A leading South West farmer has called for new measures to stop another outbreak of foot and mouth disease (FMD) in the UK.
Anthony Gibson, former regional director of the National Farmers Union, wants disinfectant footbaths for travellers arriving from problem areas.
The last crisis in 2001 cost about £8bn compensation to the livestock industry.
Deputy Chief Vet Alick Simmons said border controls were already robust enough to prevent the disease.
The Department for Environment, Food and Rural Affairs (Defra) has produced advice on preventing the spread of FMD in the UK.

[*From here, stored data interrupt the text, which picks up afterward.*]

Lemma flag_loop_event k : forallb loop_event (flag k) = true.
Proof. unfold read_flag. destruct wfi; reflexivity. Qed.

Lemma wframe_loop_event d : forallb loop_event (wframe d) = true.
Proof.
  unfold write_frame. rewrite !forallb_app.
  replace (forallb loop_event (map _ _)) with true.
  - destruct fp; reflexivity.
  - induction (seq 0 (metadata_length pv)); simpl; auto.
Qed.

Lemma poll_loop_events fuel k u r tr :
  loop fuel k u = Some (r, tr) -> forallb loop_event tr = true.
Proof.
  revert fuel k u r tr. apply poll_loop_cases.
  - intros. apply flag_loop_event.
  - intros. rewrite forallb_app, flag_loop_event. reflexivity.
  - intros k u d r tr _ _ IH.
    rewrite forallb_app, flag_loop_event. simpl.
    rewrite forallb_app, wframe_loop_event, IH. reflexivity.
Qed.

Lemma flag_polls k : poll_results (flag k) = [].
Proof. unfold read_flag. destruct wfi; reflexivity. Qed.

Lemma flag_lines k : line_writes (flag k) = O.
Proof. unfold read_flag. destruct wfi; reflexivity. Qed.

Lemma flag_text k : sink_text (flag k) = EmptyString.
Proof. unfold read_flag. destruct wfi; reflexivity. Qed.

Lemma wframe_polls d : poll_results (wframe d) = [].
Proof.
  unfold write_frame. rewrite !poll_results_app.
  replace (poll_results (map _ _)) with (@nil bool).
  - destruct fp; reflexivity.
  - induction (seq 0 (metadata_length pv)); simpl; auto.
Qed.

Lemma wframe_lines d : line_writes (wframe d) = 1%nat.
Proof.
  unfold line_writes, write_frame. rewrite !count_app.
  replace (count is_line_end (map _ _)) with O.
  - destruct fp; reflexivity.
  - induction (seq 0 (metadata_length pv)) as [|i l IH]; [reflexivity|].
    simpl. rewrite count_cons, <- IH. simpl.
    destruct (String.eqb_spec (pr (nth i d dflt)) nl) as [E|]; [|reflexivity].
    destruct (pr_not_nl _ E).
Qed.

Lemma wframe_text d : sink_text (wframe d) = frame_text pr dflt (metadata_length pv) d.
Proof.
  unfold write_frame, frame_text. rewrite sink_text_app.
  replace (sink_text (_ ++ _)) with nl by (destruct fp; reflexivity).
  induction (seq 0 (metadata_length pv)) as [|i l IH]; simpl; [reflexivity|].
  rewrite <- IH. clear.
  induction (pr (nth i d dflt)) as [|c s IHs]; simpl; [reflexivity|].
  rewrite IHs. reflexivity.
Qed.

Lemma wframe_no_read d p :
  (forall s, p (EvFprintf s) = false) -> p EvFflush = false ->
  existsb p (wframe d) = false.
Proof.
  intros Hs Hf. unfold write_frame. rewrite !existsb_app.
  replace (existsb p (map _ _)) with false.
  - simpl. rewrite Hs. destruct fp; simpl; rewrite ?Hf; reflexivity.
  - induction (seq 0 (metadata_length pv)) as [|i l IH]; simpl; [reflexivity|].
    rewrite Hs, <- IH. reflexivity.
Qed.

(** Every poll but the last succeeds, each success writes one line, and
    a failed poll is the last thing the loop does. *)
Lemma poll_loop_shape fuel k u r tr :
  loop fuel k u = Some (r, tr) ->
  poll_results tr =
    repeat true (line_writes tr)
    ++ match r with PollFailed => [false] | LoopEnded => [] end.
Proof.
  revert fuel k u r tr. apply poll_loop_cases.
  - intros. rewrite flag_polls, flag_lines. reflexivity.
  - intros. unfold line_writes. rewrite poll_results_app, count_app.
    fold (line_writes (flag k)). rewrite flag_polls, flag_lines. reflexivity.
  - intros k u d r tr _ _ IH. unfold line_writes in *.
    rewrite poll_results_app, count_app. fold (line_writes (flag k)).
    rewrite flag_polls, flag_lines. simpl.
    rewrite poll_results_app, count_cons, count_app. fold (line_writes (wframe d)).
    rewrite wframe_polls, wframe_lines, IH. reflexivity.
Qed.

Lemma poll_loop_end fuel k u :
  cond k u = false -> loop (S fuel) k u = Some (LoopEnded, flag k).
Proof. intros H. simpl. rewrite H. reflexivity. Qed.

Lemma poll_loop_fail fuel k u :
  cond k u = true -> get_next k = None ->
  loop (S fuel) k u = Some (PollFailed, flag k ++ [EvGetNext false; EvPrintf m2; EvFflush]).
Proof. intros H G. simpl. rewrite H, G. reflexivity. Qed.

(** The counter after [i] completed iterations, as long as it has not
    passed [update_count]. *)
Local Abbreviation ctr i := (if wfi then 0 else Z.of_nat i).

(** The events of iterations [k], ..., [k + n - 1] when their polls
    answer [frames k], ... *)
Local Abbreviation iterations frames k n :=
  (flat_map (fun i => flag i ++ EvGetNext true :: wframe (frames i)) (seq k n)).

(** [n] iterations whose condition holds and whose polls succeed. *)
Lemma poll_loop_prefix (frames : nat -> list T) :
  0 <= uc < 65536 ->
  forall n k fuel,
    (forall i, (k <= i < k + n)%nat ->
       cond i (ctr i) = true /\ get_next i = Some (frames i)) ->
    loop (n + fuel) k (ctr k) =
    match loop fuel (k + n) (ctr (k + n)) with
    | Some (r, tr) => Some (r, iterations frames k n ++ tr)
    | None => None
    end.
Proof.
  intros Huc. induction n as [|n IH]; intros k fuel H.
  - simpl. rewrite Nat.add_0_r. destruct (loop fuel k (ctr k)) as [[r tr]|]; reflexivity.
  - destruct (H k ltac:(lia)) as [Hc Hg].
    cbn [Nat.add poll_loop]. rewrite Hc, Hg.
    assert (Hn : (if wfi then ctr k else uint16 (ctr k + 1)) = ctr (S k)).
    { destruct wfi eqn:W; [reflexivity|].
      unfold loop_condition in Hc. simpl in Hc. apply Z.ltb_lt in Hc.
      unfold uint16. rewrite Z.mod_small by lia. lia. }
    rewrite Hn, (IH (S k) fuel) by (intros i Hi; apply H; lia).
    replace (S k + n)%nat with (k + S n)%nat by lia.
    destruct (loop fuel (k + S n) (ctr (k + S n))) as [[r tr]|]; [|reflexivity].
    cbn [seq flat_map]. rewrite <- !app_assoc. reflexivity.
Qed.

Lemma iterations_lines frames k n : line_writes (iterations frames k n) = n.
Proof.
  revert k. induction n as [|n IH]; intros k; [reflexivity|].
  cbn [seq flat_map]. unfold line_writes in *.
  rewrite !count_app, count_cons. fold (line_writes (flag k)).
  fold (line_writes (wframe (frames k))).
  rewrite flag_lines, wframe_lines, IH. reflexivity.
Qed.

Lemma iterations_polls frames k n : poll_results (iterations frames k n) = repeat true n.
Proof.
  revert k. induction n as [|n IH]; intros k; [reflexivity|].
  cbn [seq flat_map]. rewrite !poll_results_app, flag_polls. simpl.
  rewrite wframe_polls, IH. reflexivity.
Qed.

Lemma iterations_text frames k n :
  sink_text (iterations frames k n) =
  fold_right append EmptyString
    (map (fun i => frame_text pr dflt (metadata_length pv) (frames i)) (seq k n)).
Proof.
  revert k. induction n as [|n IH]; intros k; [reflexivity|].
  cbn [seq flat_map map fold_right]. rewrite !sink_text_app, flag_text. simpl.
  rewrite wframe_text, IH. reflexivity.
Qed.
(** * join_reviews: a shallow embedding of [scripts/join_reviews.py]

    The script joins a product-metadata JSONL file with a review JSONL file
    on the [asin] key, normalises prices and dates, and writes one JSON
    record per accepted review.  This file embeds its functions
    ([strip_html], [parse_price], [parse_date], [load_asin_meta],
    [make_embed_text], [process_reviews], [main]) and proves properties of
    them.

    Conventions of the embedding
    - A Python [str] is a [string]; a character is a code point below 256.
    - A value produced by [json.loads] is a [pyval]; a dict is an
      association list in insertion order.
    - A Python [float] is a binary64 [spec_float].
    - A function that can raise returns a [res].
    - A source file is the list of its lines, each blank, parsed by
      [json.loads], or refused by it ([jsonl_line]); the output file is
      the list of records written, rendered by [sink_text].
    - Library behaviour is that of CPython 3.11 on Linux.
    - The regular expressions are terms of [Re.regex], run by a
      backtracking matcher. *)

From Stdlib Require Import ZArith String Ascii List Bool Lia.
From Stdlib Require Import DecimalString.
From Stdlib Require Import Floats.SpecFloat.
Import ListNotations.

Local Open Scope list_scope.
Local Open Scope string_scope.

(* ===================================================================== *)
(** ** Exceptions *)

Inductive exn : Set :=
| ValueError
| TypeError
| AttributeError
| KeyError
| IndexError
| OverflowError
| JSONDecodeError
| RecursionError
| OSError.

Inductive res (A : Type) : Type :=
| Ok (a : A)
| Raise (e : exn).

Arguments Ok {A} a.
Arguments Raise {A} e.

Definition bind {A B : Type} (r : res A) (f : A -> res B) : res B :=
  match r with
  | Ok a => f a
  | Raise e => Raise e
  end.

Notation "x <- c1 ;; c2" := (bind c1 (fun x => c2))
  (at level 61, c1 at next level, right associativity).

(* ===================================================================== *)
(** ** Strings *)

Module Str.

(** [str.isspace] on one character, for code points below 256:
    TAB..CR, FS..US, SPACE, NEL (0x85) and NBSP (0xA0). *)
Definition is_space (c : ascii) : bool :=
  let n := nat_of_ascii c in
  (((9 <=? n) && (n <=? 13)) || ((28 <=? n) && (n <=? 32))
   || (n =? 133) || (n =? 160))%nat.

But Mr Gibson said there should be tougher controls for travellers arriving from countries like Bulgaria, South Korea and Japan which have reported outbreaks of the disease.

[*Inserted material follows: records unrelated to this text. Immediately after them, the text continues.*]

Lemma drop_while_snoc (p : ascii -> bool) (a : str) (c : ascii) :
  p c = false -> drop_while p (a ++ [c]) = drop_while p a ++ [c].
Proof.
  intros H. induction a as [|x a IH]; simpl.
  - rewrite H; reflexivity.
  - destruct (p x); auto.
Qed.

Lemma rstrip_cons (c : ascii) (s : str) :
  is_space c = false -> rstrip (c :: s) = c :: rstrip s.
Proof.
  intros H. unfold rstrip. simpl.
  rewrite drop_while_snoc by exact H.
  rewrite rev_app_distr. reflexivity.
Qed.

Lemma rstrip_idempotent (s : str) : rstrip (rstrip s) = rstrip s.
Proof.
  unfold rstrip. rewrite rev_involutive, drop_while_idempotent.
  reflexivity.
Qed.

Lemma strip_idempotent (s : str) : strip (strip s) = strip s.
Proof.
  unfold strip. assert (H := drop_while_head is_space s).
  fold (lstrip s) in H. destruct (lstrip s) as [|c t].
  - reflexivity.
  - rewrite (rstrip_cons c t H). unfold lstrip at 1. simpl. rewrite H.
    rewrite (rstrip_cons c _ H), rstrip_idempotent. reflexivity.
Qed.

Lemma extract_from_sorted (ls : list str) :
  forall i,
    StronglySorted (fun a b => line a < line b) (extract_from i ls).
Proof.
  induction ls as [|l ls IH]; intros i; simpl; [constructor|].
  destruct (re_match heading_re l); [|apply IH].
  constructor; [apply IH|].
  destruct (extract_from_lines ls (S i)) as [H _].
  eapply Forall_impl; [|exact H]. simpl. intros; lia.
Qed.

(** A heading line is neither blank nor a horizontal rule. *)
Lemma heading_is_content (l : str) (m : mstate) :
  free_of nl l -> re_match heading_re l = Some m ->
  is_blank l = false /\ is_noise l = false.
Proof.
  intros Fl Hm.
  destruct (heading_match_some l m Fl Hm) as [w ((E & Hh & _) & _)].
  destruct (hashes l) as [|h]; [lia|]. simpl in E.
  assert (Hs : is_space hash = false) by reflexivity.
  split.
  - unfold is_blank, strip, lstrip. rewrite E. simpl.
    rewrite (rstrip_cons hash _ Hs). reflexivity.
  - destruct (is_noise l) eqn:N; auto.
    apply is_noise_spec in N as [a [n [b [c (E' & Hn & Pa & _ & Hc)]]]].
    rewrite E in E'. destruct a as [|x a].
    + destruct n as [|n]; [lia|]. simpl in E'. injection E' as <- _.
      destruct Hc; discriminate.
    + simpl in E', Pa. injection E' as <- _. discriminate.
Qed.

Disinfectant was used widely in the UK in 2001 to prevent the spread of the disease.
Mr Gibson said: "FMD is unlikely to spread to the UK from Bulgaria through direct contact between livestock, let alone from South Korea.

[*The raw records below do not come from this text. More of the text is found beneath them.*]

(** * Currency & Crypto Converter API: rate resolution and TTL cache

  A shallow embedding of [src/main.py] (the TTL cache, the fiat rate
  resolver, the crypto price resolver and the two conversion endpoints)
  together with the properties the specification states about them.

  Conventions of the embedding:
  - Python [str] values are modelled as ASCII text ([string]); [upper] and
    [lower] change the 26 letters only.
  - Values decoded from JSON (and [None]) are the inductive [pyval];
    Python [float] is IEEE binary64, written with [spec_float]; what the
    float operations compute is stated over the rationals ([Q]).
  - [time.time()] readings are integers (seconds on an idealised clock).
  - The module-level dict [CACHE], the clock and the upstream providers
    form the [world]; every function is a state-and-exception computation
    [M A] over it.  The environment ([env]) answers each clock reading and
    each HTTP request; it is indexed by the number of effects performed so
    far, so any sequence of answers can be expressed. *)

From Stdlib Require Import ZArith String Ascii List Lia Bool.
From Stdlib Require Import Floats.SpecFloat.
From Stdlib Require Import QArith Qabs Qpower Lqa.
From stdpp Require Import base option gmap strings pretty.

Set Warnings "-register-all".

Open Scope Z_scope.
Open Scope string_scope.

(** ** Python strings *)

Module PyStr.

Definition upper_ascii (c : ascii) : ascii :=
  let n := nat_of_ascii c in
  if ((97 <=? n) && (n <=? 122))%nat then ascii_of_nat (n - 32) else c.

Definition lower_ascii (c : ascii) : ascii :=
  let n := nat_of_ascii c in
  if ((65 <=? n) && (n <=? 90))%nat then ascii_of_nat (n + 32) else c.

Fixpoint map_chars (f : ascii -> ascii) (s : string) : string :=
  match s with
  | EmptyString => EmptyString
  | String c s' => String (f c) (map_chars f s')
  end.

(** [s.upper()] and [s.lower()] on ASCII text, the domain of the embedding:
    there Python changes the 26 letters only.  Where the code compares
    letter cases (line 147 compares uppercased forms), statements are given
    with the code's own comparison. *)
Definition upper (s : string) : string := map_chars upper_ascii s.
Definition lower (s : string) : string := map_chars lower_ascii s.

End PyStr.
Export PyStr.

(** ** Python values *)

(** What [resp.json()] can produce, plus [None].  A dict is kept as the list
  of its items; a lookup takes the first item with the key. *)
Inductive pyval : Type :=
| PNone
| PBool (b : bool)
| PInt (z : Z)
| PFloat (f : spec_float)
| PStr (s : string)
| PList (l : list pyval)
| PDict (d : list (string * pyval)).

(** Exception classes raised by the interpreter itself. *)
Inductive pyerror : Type :=
| AttributeError
| TypeError
| KeyError
| JSONDecodeError
| UnboundLocalError
| OverflowError.

(** The exceptions that travel through the resolvers.  [HTTPException] is
  FastAPI's; like every other constructor here it is a subclass of
  [Exception]. *)
Inductive exc : Type :=
| HTTPException (status_code : Z) (detail : string)
| HTTPStatusError (response_status_code : Z)
| RequestError (message : string)
| PyError (e : pyerror).

Inductive result (A : Type) : Type :=
| Ok (a : A)
| Raise (e : exc).
Arguments Ok {A} a.
Arguments Raise {A} e.

(** Text produced by [str()] where it depends on the interpreter and the
  installed libraries: on a decoded JSON value, and on a caught exception. *)
Class Runtime := {
  py_str : pyval -> string;
  exc_str : exc -> string
}.

Module Py.

Definition is_None (v : pyval) : bool :=
  match v with PNone => true | _ => false end.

"But the more FMD virus there is circulating in any part of the world, the greater the danger of it reaching these shores, be it on the shoes of a returning holidaymaker, on the inside of a shipping container, or in illegally imported food.
"I've do doubt that we would be more resilient in the event that foot and mouth disease arrived here.
"But we're not any better prepared to prevent foot and mouth disease getting here in the first place."
Mr Simmons said: "I think it's rather preposterous to consider that holidaymakers returning from Turkey are a substantial threat to livestock of the South West or any part of the UK."
A Defra spokesperson said: "The UK's disease controls are targeted to areas in which we can make a difference.
"There is no evidence to suggest disinfecting passengers' feet would lower the risk of foot and mouth disease entering the country and with 65m people going through Heathrow every year it would cripple the air industry."